Stored data entries
(** * AllJoyn core: the ECC math layer (common/src/CryptoECCMath.cc) and the
      message routing rule table (alljoyn_core/router/RuleTable.h)

    A shallow embedding of the big-number engine, the point arithmetic and
    the binary encodings of CryptoECCMath.cc, and of the rule table, with the
    properties the specification states about them.

    Conventions of the embedding.
    - C integers are [Z]; every C operation that can wrap is written with its
      wrap-around ([u8], [u32], [u64] for the unsigned types, [s32], [s64] for
      the signed ones); the proofs show where the wrap is the identity.
    - A C array is a [list Z]; [a[i] = x] is [upd a i x], [a[i]] is [nth i a 0].
    - [for] loops with a known trip count are [for_range] / [for_down];
      [while] loops whose trip count depends on the data take a [fuel] and
      return [None] when it runs out.
    - Functions that write through a [tgt] pointer return the new value.  Every
      word loop of the source reads index [i] of its arguments before it
      writes index [i] of the target and never reads a lower index again, so
      the calls of the source that alias [tgt] with an argument compute the
      same value as the pure function. *)

From Stdlib Require Import ZArith List Lia Bool Znumtheory Setoid Morphisms.
From Stdlib Require String.
From Bignums Require Import BigZ.BigZ.
Import ListNotations.
Local Open Scope Z_scope.

(* ===================================================================== *)
(** * Part I: the embedding                                               *)
(* ===================================================================== *)

(** ** Machine integers *)

Definition u8 (x : Z) : Z := x mod 2 ^ 8.
Definition u32 (x : Z) : Z := x mod 2 ^ 32.
Definition u64 (x : Z) : Z := x mod 2 ^ 64.
Definition s32 (x : Z) : Z := (x + 2 ^ 31) mod 2 ^ 32 - 2 ^ 31.
Definition s64 (x : Z) : Z := (x + 2 ^ 63) mod 2 ^ 64 - 2 ^ 63.

(** ** Arrays and loops *)

(** [a[i] = x]; a write outside the array (undefined in C) changes nothing. *)
Fixpoint upd (l : list Z) (i : nat) (x : Z) : list Z :=
  match l, i with
  | [], _ => []
  | _ :: t, O => x :: t
  | h :: t, S i' => h :: upd t i' x
  end.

__WHAT NEEDS TO BE DONE__: Your task is to copy exactly, and only, the lines from the line with "Definition u64 (x : Z) : Z := x mod 2 ^ 64." through the last line of the entries, both included.

__SOLUTION TO THIS PROBLEM__:
Definition u64 (x : Z) : Z := x mod 2 ^ 64.
Definition s32 (x : Z) : Z := (x + 2 ^ 31) mod 2 ^ 32 - 2 ^ 31.
Definition s64 (x : Z) : Z := (x + 2 ^ 63) mod 2 ^ 64 - 2 ^ 63.

(** ** Arrays and loops *)

(** [a[i] = x]; a write outside the array (undefined in C) changes nothing. *)
Fixpoint upd (l : list Z) (i : nat) (x : Z) : list Z :=
  match l, i with
  | [], _ => []
  | _ :: t, O => x :: t
  | h :: t, S i' => h :: upd t i' x
  end.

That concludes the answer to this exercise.